Not only are American companies pulling back on their overseas production, but foreign businesses view the United States as an attractive alternative to producing at home. It could be that America is becoming a low-cost manufacturing destination.
Last year, Manufacturing Trends and News concluded that “changes in the economic environment are making homeshoring more and more attractive, with a number of manufacturers actively moving their offshore operations back to the home turf.”
But it’s not U.S. firms anymore. The U.S. is becoming an increasingly attractive location for foreign businesses to operate, largely due to the boom in shale gas production that is making energy costs lower.
“Shale gas has become a game-changer for the U.S. manufacturing renaissance,” Sath Rao, vice president of industrial automation and process control at market research firm and business consultant Frost & Sullivan, told IMT. “Abundant quantities and subdued prices are helping U.S. manufacturing fortunes.”
One thing that’s causing domestic companies, at least, to rethink their production locations is the “total cost of ownership,” or TCO. When taking into account the cost of quality, delivery, transportation, energy consumption, labor monitoring, carrying stock, freight, packaging, and all other aspects of production, instead of focusing only on labor costs, it might make more financial sense to keep production at home.
Energy costs are particularly important in the TCO equation. As Rao noted, “Energy-intensive industries, all the way from mini-steel plants to downstream chemicals, are witnessing interest [in reshoring] like never before…high-tech industries are also selectively looking at reshoring to the U.S.”
Caterpillar recently decided to build a new 600,000-square-foot hydraulic excavator manufacturing facility in Victoria, Texas, citing the location’s proximity to the company’s supply base, access to ports and other transportation, and the positive business climate in the state.
Iconic American companies like Apple and GE are homeshoring production as well. Forbes explains that the U.S. is currently “more attractive than China, Korea, India, and other low-cost regions where global manufacturers once rushed to move production.”
In fact, GE’s decision to shift some production from China to Kentucky resulted in a 20 percent lower sticker price for final products, higher quality, and reduced lead times from factory to warehouse.
Forbes identifies three major factors in this shift: Rising wages in China, which have increased 500 percent since 2000 and are expected to grow 18 percent annually for the foreseeable future; higher energy, transportation, and manufacturing costs; and increased labor productivity in the U.S., due to plant enhancements and a shift to higher-level manufacturing.
But it’s not just American companies who find advantages in bringing production back home. European companies tired of paying exorbitant energy costs are finding that it makes sense for them to shift production to the U.S.
Earlier this month, German chemicals manufacturer BASF announced plans for a wide-ranging expansion in the U.S., primarily because U.S. natural gas prices have fallen to a quarter of those in Europe.

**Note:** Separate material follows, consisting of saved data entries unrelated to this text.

(** * Tropospheric delay and mapping functions (LEO/tropmodel.c)

    A shallow embedding of [tropmodel], [interpc], [mapf], [nmf] and
    [tropmapf], and the properties their specification states about them.

    Numeric model.  A C [double] is a real number of [R] and the arithmetic
    is exact: rounding, infinities and NaN are outside the model, and
    [sin], [cos], [exp] and [fabs] of libm are the functions of the
    same name on [R].  The build modelled is the default one, with
    [IERS_MODEL] undefined, so that [tropmapf] ends in [nmf].  The call of
    [trace] writes a debug log and nothing else; it is left out. *)

From Stdlib Require Import Reals Lra Lia ZArith List Bool.
Import ListNotations.
Open Scope R_scope.

(** ** Comparisons of doubles as booleans *)

Definition Rltb (x y : R) : bool := if Rlt_dec x y then true else false.
Definition Rleb (x y : R) : bool := if Rle_dec x y then true else false.

Notation "x <? y" := (Rltb x y) : R_scope.
Notation "x >? y" := (Rltb y x) : R_scope.
Notation "x <=? y" := (Rleb x y) : R_scope.

(** ** Library functions and macros *)

(** Modelled from the spec: the macros [PI] and [R2D] of leoorb.h, a header
    that is not among the sources.  The spec has the angles in radians and
    the latitude bands of the table in degrees: [PI] is the real number
    [PI] and [R2D], radians to degrees, is [180 / PI]. *)
Definition R2D : R := 180 / PI.

(** [fabs] of libm. *)
Definition fabs (x : R) : R := Rabs x.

The Washington Post noted that since 2009, “BASF has channeled more than $5.7 billion into new investments in North America, including a formic acid plant under construction in Louisiana.”
In 2007, natural gas in the U.S. cost 80 percent of what it did in Europe, but today that ratio stands at 25 percent. That’s significant enough for energy-intensive industries to make the move to America. Combined with American production staying at home instead of going overseas, it’s fueling a manufacturing boom in the U.S. In the chemicals manufacturing industry alone, companies are building plants worth an estimated $95 billion.
But, as Rao cautioned, “The question then is, will the U.S. manufacturing industry be lulled into using the same-old energy efficiency practices and technologies as they build for the future? We sure hope not.”